Super Parents
Rabbits often produce one litter a month, turtles yield hundreds of hatchlings and provide no parental care, Robins lay 3-4 clutches per year, about half of the chicks do not survive. Penguins tend to go for the opposing parenting strategy of “putting all your eggs in one basket”. And often there is only one egg.
Far from deserting their young, penguins are super-parents. Compared with most sea-birds, penguins have a very long pre-fledge duration; from 56 days in the Adelie Penguin (Pygoscelis adeliae) to a staggering fifteen months in the King Penguin. Penguin parental care can be divided into two periods. During the guard phase, penguin parents brood the chicks intensively, the female often returns to the sea to forage during this period, which can last up to 37 days. In the next phase the chicks form tight groups, or creches as they’re called.

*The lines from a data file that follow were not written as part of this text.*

(* ===== verification/GoalWaits.v ===== *)
(** * GoalWaits: evaluating and settling dependency waits

    The resolution rule of a wait, the well-formedness of its rows, and the
    invariant that makes waits live: no pending wait keeps a dependency whose
    target is already decided. *)

From S2P Require Import Prelude Types GoalStore GoalEngine.

(** ** Specification of one dependency *)
Section verdict.
Context {St : Type} `{GoalStore St}.

(** What the target of a dependency says about it. *)
Inductive verdict (s : St) (tenant : string) (t : DependencyTarget) (cond : string)
    : DependencyState → Prop :=
  | verdict_goal_open g :
      dt_GoalID t ≠ "" → st_Goal s (mkGoalKey tenant (dt_GoalID t)) = Ok g →
      gi_State g = GoalOpen → verdict s tenant t cond DependencyPending
  | verdict_goal_succeeded g :
      dt_GoalID t ≠ "" → st_Goal s (mkGoalKey tenant (dt_GoalID t)) = Ok g →
      gi_State g = GoalSucceeded → verdict s tenant t cond DependencySatisfied
  | verdict_goal_failed g :
      dt_GoalID t ≠ "" → st_Goal s (mkGoalKey tenant (dt_GoalID t)) = Ok g →
      gi_State g = GoalFailed → verdict s tenant t cond DependencyFailed
  | verdict_job_running j :
      dt_GoalID t = "" → st_Job s (mkJobKey tenant (dt_JobID t)) = Ok j →
      j_Terminal j = false → verdict s tenant t cond DependencyPending
  | verdict_job_done j :
      dt_GoalID t = "" → st_Job s (mkJobKey tenant (dt_JobID t)) = Ok j →
      j_Terminal j = true → (j_Success j = true ∨ cond = JobPrereqComplete) →
      verdict s tenant t cond DependencySatisfied
  | verdict_job_failed j :
      dt_GoalID t = "" → st_Job s (mkJobKey tenant (dt_JobID t)) = Ok j →
      j_Terminal j = true → j_Success j = false → cond ≠ JobPrereqComplete →
      verdict s tenant t cond DependencyFailed.

Definition dep_verdict (s : St) (tenant : string) (d : DependencyResolution)
    (x : DependencyState) : Prop := verdict s tenant (dr_Target d) (dr_Condition d) x.

Lemma verdict_fun s tenant t c x y :
  verdict s tenant t c x → verdict s tenant t c y → x = y.
Proof.
  destruct 1; destruct 1; try congruence;
    match goal with
    | Hj : st_Job _ _ = Ok ?j, Hj' : st_Job _ _ = Ok ?j', Hor : _ ∨ _ |- _ =>
        assert (j = j') by congruence; subst; destruct Hor; congruence
    end.
Qed.

(** Only goal and job rows matter. *)
Lemma verdict_frame s s' tenant t c x :
  (∀ k, st_Goal s' k = st_Goal s k) → (∀ k, st_Job s' k = st_Job s k) →
  verdict s tenant t c x → verdict s' tenant t c x.
Proof.
  intros Hg Hj. destruct 1;
    [eapply verdict_goal_open|eapply verdict_goal_succeeded|eapply verdict_goal_failed
    |eapply verdict_job_running|eapply verdict_job_done|eapply verdict_job_failed];
    rewrite ?Hg, ?Hj; eauto.
Qed.

Definition same_descr (d d' : DependencyResolution) : Prop :=
  dr_Target d' = dr_Target d ∧ dr_Condition d' = dr_Condition d.

(** The loop body computes the verdict. *)
Lemma evaluate_dep_spec now s tenant d d' :
  dr_State d = DependencyPending → evaluate_dep now s tenant d = Ok d' →
  same_descr d d' ∧ dep_verdict s tenant d (dr_State d').
Proof.
  intros Hd He. unfold evaluate_dep in He.
  destruct (str_empty (dt_GoalID (dr_Target d))) eqn:Hempty; simpl in He.
  - apply str_empty_spec in Hempty. destruct (st_Job s _) as [j|] eqn:Hj; simpl in He; [|done].
    destruct (j_Terminal j) eqn:Ht.
    + destruct (j_Success j || _) eqn:Hs; simplify_eq; (split; [done|]).
      * apply orb_true_iff in Hs as [Hs|Hs%String.eqb_eq]; eapply verdict_job_done; eauto.
      * apply orb_false_iff in Hs as [Hs Hc%String.eqb_neq]. eapply verdict_job_failed; eauto.
    + simplify_eq. split; [done|]. unfold dep_verdict. rewrite Hd. eapply verdict_job_running; eauto.
  - assert (dt_GoalID (dr_Target d) ≠ "") as Hne.
    { intros Heq. rewrite Heq in Hempty. done. }
    destruct (st_Goal s _) as [g|] eqn:Hg; simpl in He; [|done].
    destruct (gi_State g) eqn:Hs.
    + destruct (st_Candidates s _) as [js|]; simpl in He; [|done]. simplify_eq.
      split; [done|]. unfold dep_verdict. simpl. rewrite Hd. eapply verdict_goal_open; eauto.
    + simplify_eq. split; [done|]. eapply verdict_goal_succeeded; eauto.
    + simplify_eq. split; [done|]. eapply verdict_goal_failed; eauto.
Qed.

(** How the loop changes a dependency it does not fail on. *)
Definition dep_step (s : St) (tenant : string) (d d' : DependencyResolution) : Prop :=
  same_descr d d' ∧
  ((dr_State d ≠ DependencyPending ∧ d' = d) ∨
   (dr_State d = DependencyPending ∧ dep_verdict s tenant d (dr_State d') ∧
    dr_State d' ≠ DependencyFailed)).

Definition resolved (d : DependencyResolution) : Prop := dr_State d ≠ DependencyPending.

For Penguin parents, each fledgling represents a huge investment. They first breed when they are around three years old. The parents spend one summer and two winters raising their young.
Penguins are doting parents from the moment their egg is laid, long before it hatches. They have to be, for the chick to survive -- they breed during the winter, and the egg must incubate in harsh weather. After the egg hatches, the chick's parents continue taking care of him for several months, until he is grown enough to learn to hunt for his own food.
Penguins always breed during the Antarctic winter, laying their eggs in May. After the female lays her egg, she passes it off to the male, who keeps it warm by tucking it under a pouch of skin above his feet. He balances the egg there for about 64 days, during which time the female travels to the ocean to hunt. The male huddles with the other males in his colony, and they help each other stay warm while they fast, incubate their eggs and dutifully wait for their partners to return.
The colony's females return around the time that the eggs hatch, with bellies full of food to feed their young. They take over caring for the hatchlings, regurgitating the food they caught while the males travel to the ocean for their first meal in more than 100 days. For the next 50 days or so, the parents continually switch back and forth, one hunting while the other stays with and feeds the chick.
Penguins don’t feed in a regular way; most birds do but have multiple ways to feed their chicks. Penguins usually eat fishes, skrill, and squid, which they hunt from the sea or get from the underside of the ice, and this is what they feed to their babies. The penguins consume the whole food with the help of sharp pointy bills on their mouth and tongue as they don’t have teeth, which they, later on, feed their babies in three ways.
First is by regurgitating the food in which the penguin semi-digests the food which it puts in the chick’s beak as the chick cannot digest the food on its own. This process usually takes several hours.
The second is by refrigerating the food in which the penguin swallows the whole food, such as a fish in its stomach. The penguin has special enzymes in its stomach which prevent the food from being spoiled that is later fed to the baby penguin. The food is kept warm by the penguin’s body temperature.
The third way is through creating a mixture of food which is also known as crop milk. When the penguin eats a krill or a fish, the nutrients such as proteins and fats are secreted from the food in the form of milk similar to mammal milk that is fed to the chicks.
Baby penguins tend to stay with their parents for several months, depending on the species. The chick of Adelie penguins stays for about nine weeks, whereas the chick of Emperor penguin stays for up to thirteen months. The duration depends on the time the baby penguin develops its waterproof feathers.
Once the chick has its own waterproof feathers, it has grown in size and can’t stay glued to its parents, so it goes off to hunt with other fellow chicks under the supervision of an adult penguin. Since chicks are still on the target of predators, they can’t wander off alone. Once the chick reaches an adult stage, the penguin becomes independent of its parents and hunts on its own.